ORTHODOX Jewish schools in the UK are “facing crisis”, according to a report in the JT.
Indeed, coverage of this “crisis” within the charedi press suggests a state of widespread panic, with a “vaad” (committee) made of learned rabbis being frantically set up to address the problems.
The cause is state interference in what can and cannot be taught — all dressed up in “British values”.
The main issues seem to be around acceptance of same-sex relationships and transgender people — both of which orthodoxy cannot ever condone.
Thus, their schools will always have difficulty in preaching the sort of acceptance and tolerance demanded by Ofsted.
It is not just LGBT issues that are the sticking point. Other bones of contention are that the teaching of Creation — the biblical account when taught literally — is at odds with the scientific truth, so any schools teaching that the world is a mere 6,000 years old is going to hit difficulty.
Indeed, there has been a campaign by frightened charedi educators to be allowed to continue teaching the literal interpretation, rather than face up to the scientific facts (which, actually, are not at odds with the Torah view).
Lest JT readers turn away, thinking this isn’t an issue that concerns the more enlightened modern Orthodox establishments that most of our own kids frequent, don’t be fooled — this obligation to adhere to British values might actually affect more of us than just the charedim.

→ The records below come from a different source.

(* ===== verification/Popups.v ===== *)
(** * Popups: clicks on the map

    [showPopup] and the three click handlers (lines 150-193 of
    [src/script.js]), the cursor handlers (lines 134-146), and the one thing
    the widget does by itself: it removes a popup from the map, without
    telling the script, when the user presses the popup's close button or
    clicks on the map (popups close on a click unless created with
    [closeOnClick: false]).  [popup_closed] is that removal; it can come at
    any time, so a click is [popup_closed] for the open popup, if any,
    together with the script's own handlers. *)

From S2P Require Import Prelude JsNumber JsObject GeoJson Bands Paint MapLibre.
From S2P Require Import App.

(** [a || b] on strings that may be absent, the only values
    [GeoJson.RawFeature] gives a name: the empty string is falsy. *)
Definition or_string (a : option string) (b : option string) : option string :=
  match a with
  | Some s => if decide (s = "") then b else Some s
  | None => b
  end.

Section Popups.
Context {R : Type} `{Number R} {G : Type}.
Implicit Types (s : State R G) (lngLat : R * R).

(** [function showPopup(lngLat, html)] *)
Definition showPopup lngLat (html : PopupContent R) s : State R G :=
  let m := match activePopup s with
           | Some p => removePopup (map s) p
           | None => map s
           end in
  let p := Build_Popup (popup_count s) lngLat html in
  with_activePopup (with_map s (addPopup m p)) (Some p) (S (popup_count s)).

(** [map.on("click", "county-fill", ...)]: [p] is the [properties] of the
    first feature under the pointer. *)
Definition county_click lngLat (p : Properties R) s : State R G :=
  let name :=
    default "Unnamed County"
      (or_string (or_string (NAME p) (County p)) (Some "Unnamed County")) in
  showPopup lngLat
    (CountyPopup name (area_sq_miles p) (population p) (density p)) s.

(** [map.on("click", "lonband-fill", ...)] *)
Definition band_click lngLat (p : BandProperties R) s : State R G :=
  showPopup lngLat
    (BandPopup (bandStart p) (bandEnd p) (colorMode s) (avg_value p)) s.

(** [map.on("click", ...)]: [hit] says whether [queryRenderedFeatures] found
    a feature of one of the two fill layers under the pointer. *)
Definition map_click (hit : bool) s : State R G :=
  match activePopup s with
  | Some p =>
      if hit then s
      else with_activePopup (with_map s (removePopup (map s) p)) None
             (popup_count s)
  | None => s
  end.

(** The widget removes popup [p] by itself. *)
Definition popup_closed (p : Popup R (PopupContent R)) s : State R G :=
  with_map s (removePopup (map s) p).

(** [map.on("mouseenter", layer, ...)] and [map.on("mouseleave", ...)] *)
Definition mouse_enter s : State R G := with_map s (setCursor (map s) "pointer").
Definition mouse_leave s : State R G := with_map s (setCursor (map s) "").

(** *** What the handlers of this file leave alone *)

Lemma showPopup_same_page lngLat html s : same_page s (showPopup lngLat html s).
Proof. unfold showPopup, same_page. by case_match. Qed.

Lemma map_click_same_page hit s : same_page s (map_click hit s).
Proof. unfold map_click, same_page. by repeat case_match. Qed.

Lemma popup_closed_same_page p s : same_page s (popup_closed p s).
Proof. done. Qed.

Lemma mouse_enter_same_page s : same_page s (mouse_enter s).
Proof. done. Qed.

Lemma mouse_leave_same_page s : same_page s (mouse_leave s).
Proof. done. Qed.
End Popups.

And, in fact, the situation looks like it is moving up a gear as Britain’s school inspection body is currently demanding new powers to tackle conservative faith schools that spread beliefs that “clash with British values”.
While it may be true that modern Orthodox schools have no problem with teaching that the world is millions of years old, and may not be afraid to acknowledge LGBT issues, there are probably still ways that our schools could fall foul of state inspectors, particularly when it comes to gender equality — arguably a central tenet of “British values”.

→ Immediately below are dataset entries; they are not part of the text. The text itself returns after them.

(* ===== verification/Witnesses.v ===== *)
(** * Witnesses: the theorems at concrete inputs

    Each theorem of the development that has hypotheses is applied here to a
    concrete input on which the hypotheses hold, so that none of them is
    true for lack of inputs.  The inputs are a page over the three counties
    of [Binary64.scenario], the page of [Scenario], whose input file goes
    through [Preprocess.derive], and the same counties over the rationals. *)

From Stdlib Require Import Floats QArith Lqa.
From S2P Require Import Prelude JsNumber JsObject GeoJson Bands BandsExact.
From stdpp Require Import relations.
From S2P Require Import Paint MapLibre App Animation AnimationExact Binary64.
From S2P Require Import Binary64Avg Binary64Floor Lifecycle PageBinary64.
From S2P Require Import Interleaving.
From S2P Require Import Preprocess NumberString Controls Popups Load Page.
From S2P Require Import PageText Scenario.

#[local] Set Warnings "-inexact-float".

(** ** Inputs *)

(** A page whose three counties are those of the scenario. *)
Definition unit_raw : FeatureCollection (RawFeature unit float) :=
  Build_FeatureCollection
    [Build_RawFeature unit float tt (Some "A") None None;
     Build_RawFeature unit float tt (Some "B") None None;
     Build_RawFeature unit float tt (Some "C") None None].

Definition unit_derive (f : RawFeature unit float) : Feature unit float :=
  if decide (raw_NAME f = Some "A") then county (-99.4) 900 1000 1.1
  else if decide (raw_NAME f = Some "B") then county (-98.1) 500 0 0
  else county (-97.9) 700 3000 4.3.

Definition unit_page : State float unit := load unit_derive unit_raw.

(** The page after the slider, the colour-mode control and a frame. *)
Definition busy_page : State float (float * float) :=
  run [SliderInput 4%float; SelectChange "density"; AnimationFrame] pair_page.

Lemma busy_page_reachable : reachable pair_derive pair_raw busy_page.
Proof. apply reachable_run, reachable_load. Qed.

(** The scenario over the rationals. *)
Definition q_county (lon : Q) : Feature unit Q :=
  {| geometry := tt;
     properties := {| NAME := None; County := None; area_sq_miles := 1%Q;
                      centroid_lon := lon; population := 2%Q;
                      density := 3%Q |} |}.

Definition q_scenario : FeatureCollection (Feature unit Q) :=
  Build_FeatureCollection
    [q_county (-994 # 10); q_county (-981 # 10); q_county (-979 # 10)].

(** ** Aggregation *)

Lemma createLongitudeBands_avg_witness :
  avg_value (band_properties (band_of scenario 2%float "population" (-100)%float))
  = 1000%float.
Proof.
  rewrite (createLongitudeBands_avg scenario 2%float "population");
    [| vm_compute; left]. vm_compute. reflexivity.
Defined.

Lemma createLongitudeBands_ring_witness :
  coordinates (band_of scenario 2%float "area" (-98)%float)
  = [[(-98, 25); (-96, 25); (-96, 49); (-98, 49); (-98, 25)]]%float.
Proof.
  pose proof (createLongitudeBands_ring scenario 2%float "area"
    (band_of scenario 2%float "area" (-98)%float)) as Hring.
  cbv beta iota in Hring.
  destruct Hring as [_ Hring]; [vm_compute; right; left|].
  etrans; [apply Hring|]. vm_compute. reflexivity.
Defined.

Lemma exact_members_interval_witness :
  q_county (-981 # 10)
    ∈ members (2 # 1) (-100 # 1) (features q_scenario).
Proof.
  apply (exact_members_interval q_scenario (2 # 1) "area"
           (band_of q_scenario (2 # 1) "area" (-100 # 1))).
  - reflexivity.
  - vm_compute. left.
  - right. left.
  - split; vm_compute; congruence.
Defined.

Lemma exact_west_order_witness :
  (fun b => bandStart (band_properties b))
    <$> features (createLongitudeBands q_scenario (2 # 1) "area")
  = [-100 # 1; -98 # 1].
Proof.
  rewrite (exact_west_order q_scenario (2 # 1) "area"); [done|done|].
  repeat constructor.
Defined.

Lemma exact_order_independent_witness :
  exists b',
    b' ∈ features (createLongitudeBands
                     (Build_FeatureCollection (reverse (features q_scenario)))
                     (2 # 1) "area") /\
    bandStart (band_properties b') = (-100 # 1).
Proof.
  destruct (exact_order_independent q_scenario
              (Build_FeatureCollection (reverse (features q_scenario)))
              (2 # 1) "area" (band_of q_scenario (2 # 1) "area" (-100 # 1)))
    as (b' & Hb' & Hstart & _).
  - simpl. by rewrite reverse_Permutation.
  - vm_compute. left.
  - by exists b'.
Defined.

Lemma band_key_floor_witness :
  exists k, has_value k (-319)
            /\ band_key 0.3%float (county (-95.4) 1 1 1)%float
               = B64.canon (k * 0.3)%float.
Proof.
  exact (band_key_floor 0.3%float (county (-95.4) 1 1 1)%float _ eq_refl).
Defined.

Lemma band_avg_drawable_witness :
  is_nan (avg_value (band_properties
            (band_of scenario 2%float "density" (-100)%float))) = false.
Proof.
  apply (band_avg_drawable scenario 2%float "density"); [done|].
  vm_compute. left.
Defined.

Lemma zero_width_collapses_witness :
  members 0%float nan (features scenario) = features scenario.
Proof.
  destruct (zero_width_collapses 0%float "area" scenario
              (nan_band 0%float "area" (features scenario)))
    as (_ & _ & Hm); [reflexivity | done | vm_compute; left |].
  exact Hm.
Defined.

(** ** Animation *)

Lemma animation_trace_witness :
  source_lonbands (map (frames 2 (slider_input 4%float unit_page)))
  = Some (createLongitudeBands (counties unit_page)
            (step_width 2%float 4%float 3) "area").
Proof.
  apply (animation_trace 4%float unit_page 3); [reflexivity|].
  unfold steps. lia.
Defined.

Lemma animation_settles_witness :
  bandWidth (frames 12 (slider_input 4%float unit_page)) = 4%float /\
  idle (frames 12 (slider_input 4%float unit_page)).
Proof.
  destruct (animation_settles 4%float unit_page 12) as (_ & Hw & Hi);
    [reflexivity | unfold steps; lia |]. by split.
Defined.

Lemma newest_animation_wins_witness :
  source_lonbands
    (map (frames 3 (slider_input 1%float (slider_input 4%float unit_page))))
  = Some (createLongitudeBands (counties unit_page)
            (step_width 4%float 1%float 4) "area").
Proof.
  apply (newest_animation_wins 4%float 1%float unit_page 3); [reflexivity|].
  unfold steps. lia.
Defined.

Lemma mode_change_during_animation_witness :
  source_lonbands
    (map (state_of (select_change "density"
                      (frames 3 (slider_input 4%float unit_page)))))
  = Some (createLongitudeBands (counties unit_page) 4%float "density").
Proof.
  apply (mode_change_during_animation 4%float "density" unit_page 3);
    [reflexivity|]. unfold steps. lia.
Defined.

Lemma halving_shows_nan_band_witness :
  source_lonbands (map (frames steps (slider_input 1%float unit_page)))
  = Some (Build_FeatureCollection
            [nan_band 0%float "area" (features (counties unit_page))]).
Proof.
  apply (halving_shows_nan_band unit_page); [reflexivity | | done].
  vm_compute. reflexivity.
Defined.

Lemma exact_overshoot_witness : (4 < step_width 2 4 3)%Q.
Proof.
  apply (exact_overshoot 2 4 3); [unfold steps; lia | reflexivity].
Defined.

Lemma exact_last_step_nonpositive_witness :
  Qle_bool (step_width 2%Q 1%Q steps) 0%Q = true.
Proof.
  apply Qle_bool_iff, (exact_last_step_nonpositive 2 1).
  vm_compute. congruence.
Defined.

(** ** The page *)

Lemma bands_ok_reachable_witness : bands_ok pair_derive pair_raw busy_page.
Proof. apply bands_ok_reachable, busy_page_reachable. Defined.

Lemma reachable_settles_witness : idle (frames steps busy_page).
Proof. apply (reachable_settles pair_derive pair_raw), busy_page_reachable. Defined.

Lemma one_view_visible_witness :
  btn_innerText (handle ToggleClick busy_page)
  = Some "Switch to County Coloring".
Proof.
  destruct (one_view_visible pair_derive pair_raw (handle ToggleClick busy_page)
              (reachable_handle _ _ _ _ busy_page_reachable))
    as [(Hm & _) | (_ & _ & _ & _ & _ & Hb)]; [|exact Hb].
  vm_compute in Hm. discriminate.
Defined.

Lemma paints_follow_colorMode_witness :
  paint (map busy_page) "lonband-fill" "fill-color"
  = Some (paint_of bandPaints (colorMode busy_page)).
Proof.
  apply (paints_follow_colorMode pair_derive pair_raw), busy_page_reachable.
Defined.

Lemma at_most_one_popup_witness :
  (length (popups (map (handle (CountyClick (0, 0)%float
     (properties (county 0 0 0 0))) busy_page))) <= 1)%nat.
Proof.
  apply (at_most_one_popup pair_derive pair_raw).
  apply reachable_handle, busy_page_reachable.
Defined.

Lemma legend_ok_reachable_witness :
  exists l, legend_innerHTML busy_page = Some l /\ legend_mode l = "density".
Proof.
  destruct (legend_of "density" "county") as [l|] eqn:Hl; [|discriminate].
  exists l. split.
  - apply (legend_ok_reachable pair_derive pair_raw), Hl.
    apply busy_page_reachable.
  - vm_compute in Hl. by simplify_eq.
Defined.

Lemma toggle_twice_witness :
  mode (handle ToggleClick (handle ToggleClick busy_page)) = mode busy_page.
Proof.
  apply (toggle_twice pair_derive pair_raw), busy_page_reachable.
Defined.

Lemma county_click_popup_witness :
  exists q,
    popups (map (handle (CountyClick (0, 0)%float
                   (properties (county 0 0 0 0))) busy_page)) = [q].
Proof.
  destruct (county_click_popup pair_derive pair_raw busy_page (0, 0)%float
              (properties (county 0 0 0 0)) busy_page_reachable)
    as (q & Hq & _). by exists q.
Defined.

Lemma band_click_popup_witness :
  exists q,
    popups (map (handle (BandClick (0, 0)%float
                   (Build_BandProperties float 700 (-100) (-98))%float)
                   busy_page)) = [q].
Proof.
  destruct (band_click_popup pair_derive pair_raw busy_page (0, 0)%float
              (Build_BandProperties float 700 (-100) (-98))%float
              busy_page_reachable)
    as (q & Hq & _). by exists q.
Defined.

Lemma map_click_closes_witness :
  popups (map (handle (MapClick false)
                 (handle (CountyClick (0, 0)%float
                            (properties (county 0 0 0 0))) busy_page))) = [].
Proof.
  apply (map_click_closes pair_derive pair_raw).
  apply reachable_handle, busy_page_reachable.
Defined.

Lemma page_avg_drawable_witness :
  Forall (fun b => is_nan (avg_value (band_properties b)) = false)
    (default [] (features <$> source_lonbands (map busy_page))).
Proof.
  destruct (source_lonbands (map busy_page)) as [fc|] eqn:Hfc; [|done].
  apply Forall_forall. intros b Hb.
  by apply (page_avg_drawable pair_derive pair_raw busy_page fc b);
    [| apply busy_page_reachable | |].
Defined.

Lemma band_avg_infinity_witness :
  avg_value (band_properties
    (band_of (counties pair_page) 2%float "density" (-98)%float)) = infinity.
Proof.
  apply (band_avg_infinity (counties pair_page) 2%float "density" _
           (pair_derive
              {| raw_geometry := (0, -97.9)%float; raw_NAME := None;
                 raw_County := None;
                 raw_Total_Population := Some (JNum 5%float) |}));
    [done | vm_compute; right; left | vm_compute; right; right; left
    | reflexivity | reflexivity].
Defined.

Lemma page_avg_infinity_witness :
  exists b, b ∈ default [] (features <$> source_lonbands (map busy_page)) /\
            avg_value (band_properties b) = infinity.
Proof.
  destruct (source_lonbands (map busy_page)) as [fc|] eqn:Hfc; [|done].
  destruct (page_avg_infinity pair_derive pair_raw busy_page fc
              {| raw_geometry := (0, -97.9)%float; raw_NAME := None;
                 raw_County := None;
                 raw_Total_Population := Some (JNum 5%float) |})
    as (b & w & Hb & _ & Ha);
    [done | apply busy_page_reachable | done | vm_compute; right; right; left
    | reflexivity |].
  by exists b.
Defined.

(** ** Controls *)

Lemma select_change_unknown_witness :
  threw (select_change "income" pair_page) = true.
Proof.
  apply (select_change_unknown "income" pair_page).
  intros Hin. repeat (apply elem_of_cons in Hin as [Hin | Hin];
    [discriminate|]). by apply elem_of_nil in Hin.
Defined.

Lemma select_change_known_witness :
  colorMode (state_of (select_change "density" pair_page)) = "density".
Proof.
  apply (select_change_known "density" pair_page). right. right. left.
Defined.

(** ** Derived properties *)

Lemma population_default_witness :
  population (properties (pair_derive
    {| raw_geometry := (0, -98.1)%float; raw_NAME := None;
       raw_County := Some "B"; raw_Total_Population := Some (JStr "N/A") |}))
  = zero.
Proof. apply population_default. left. reflexivity. Defined.

Lemma density_zero_area_witness :
  is_finite (density (properties (pair_derive
    {| raw_geometry := (0, -98.1)%float; raw_NAME := None;
       raw_County := Some "B"; raw_Total_Population := Some (JNum 5%float) |})))
  = false.
Proof. apply density_zero_area. reflexivity. Defined.

Lemma density_infinity_witness :
  density (properties (pair_derive
    {| raw_geometry := (0, -97.9)%float; raw_NAME := None;
       raw_County := None; raw_Total_Population := Some (JNum 5%float) |}))
  = infinity.
Proof. apply density_infinity; reflexivity. Defined.

Lemma population_of_text_witness :
  population (properties (pair_derive
    {| raw_geometry := (0, -98.1)%float; raw_NAME := None;
       raw_County := Some "B"; raw_Total_Population := Some (JStr "12345") |}))
  = B64.of_Z 12345.
Proof. apply (population_of_text 12345); [done|reflexivity]. Defined.

Lemma population_separator_witness :
  population (properties (pair_derive
    {| raw_geometry := (0, -98.1)%float; raw_NAME := None;
       raw_County := Some "B"; raw_Total_Population := Some (JStr "1,234") |}))
  = zero.
Proof.
  apply (population_separator 1 (String.list_ascii_of_string "234")).
  reflexivity.
Defined.

(** ** Numbers as text *)

Lemma parseFloat_toFixed_witness :
  parseFloat (toFixed (fun _ => EmptyString) 2 1234.5678%float)
  = toFixed_parsed 2 1234.5678%float.
Proof. apply parseFloat_toFixed. reflexivity. Defined.

Lemma label_shows_bandWidth_witness :
  bandWidth busy_page
  = default initial_bandWidth (bandValue_textContent busy_page).
Proof.
  apply (label_shows_bandWidth pair_derive pair_raw), busy_page_reachable.
Defined.

Lemma legend_tells_state_witness :
  colorMode pair_page = colorMode (handle (SliderInput 4%float) pair_page) /\
  (colorMode pair_page = "population" ->
   mode pair_page = "band"
   <-> mode (handle (SliderInput 4%float) pair_page) = "band").
Proof.
  apply (legend_tells_state
           (H0:=binary64_format (fun _ _ => EmptyString) (fun _ => EmptyString))
           pair_derive pair_raw pair_raw pair_page
           (handle (SliderInput 4%float) pair_page)).
  - constructor.
  - by repeat constructor.
  - by left.
  - by left.
  - reflexivity.
Defined.

(** ** Paints *)

Lemma paint_stops_ascending_witness :
  ascending (area_ramp.*1) = true.
Proof.
  apply (paint_stops_ascending "area"
           {| input := "avg_value"; stops := area_ramp |}).
  right. reflexivity.
Defined.

Lemma legend_matches_paint_witness :
  get legendStops "population" = Some (population_ramp.*1).
Proof.
  apply (legend_matches_paint "population"
           {| input := "population"; stops := population_ramp |}).
  left. reflexivity.
Defined.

After all, let’s face it, Orthodox Judaism is not gender-equal (in terms of opportunity).
Inspectors may well shudder at finding “sexist” literature in faith schools (as reported recently), but surely most of the Jewish texts, if they could read them, would be regarded as deeply sexist, from the Torah to Gemara — and let’s not even mention the prayer that boys say every day in most schools in which they express their thanks for not being born female (hard to see how that one can concur with British values).
Schools might offer the same secular educational opportunities to boys and girls, but many Jewish co-educational schools have different educational opportunities for girls and boys when it comes to religious education.
Boys may finish school later or earlier (or both) to fit more in, may have to go in on Sunday and may learn different subjects (e.g. Gemara is generally taught to boys only).
Schools, of course, offer differential opportunities to boys and girls when it comes to assemblies, festivals and communal prayer.
This lack of parity has been highlighted recently by the National Secular Society, which is a pressure group campaigning for the end of faith schools.
They claim that girls and boys having a different religious curriculum is a “clear breach of equality law”.
They pick out schools in the North-West, including Manchester’s King David High School campus, for its separate Yavneh streams which do not offer the same religious curriculum, and Broughton Jewish Primary School which was, according to NSS, forced to change their website with regard to what they say about separate provision for boys and girls in Kodesh, following NSS complaints (though I am not sure if their actual provision has changed). Perhaps the state might be happy to tolerate the fact that only boys get the chance to lead prayers and, indeed, take leading roles in communal activities — but will they continue to be as tolerant of the traditional Shabbat assembly for younger children?
These delightful icons of Jewish schooling continue to preach that there is a “Shabbos mummy” who prepares the Friday night meal while the “Shabbos daddy” goes to shul.
Will these traditional roles still be tolerated or will they be considered to “clash with British values” that condemn the idea that there are different roles for men and women?
Perhaps even the idea of a Shabbos mummy and Shabbos daddy will fall foul of the school inspectors in the future.
They might one day sometimes prefer there to be two Shabbos mummies in order to be more inclusive.
All our Jewish schools are under threat, not just the charedi ones. All Jewish schools may need to adapt to survive and this may involve more mainstream schools teaching girls and boys the same religious curriculum (girls could be taught to lead prayers and even lehen, in women’s prayer groups for example).
If we want to keep our Jewish schools Jewish, perhaps we shouldn’t be so quick to dismiss our charedi brethren’s fight with state interference quite so readily.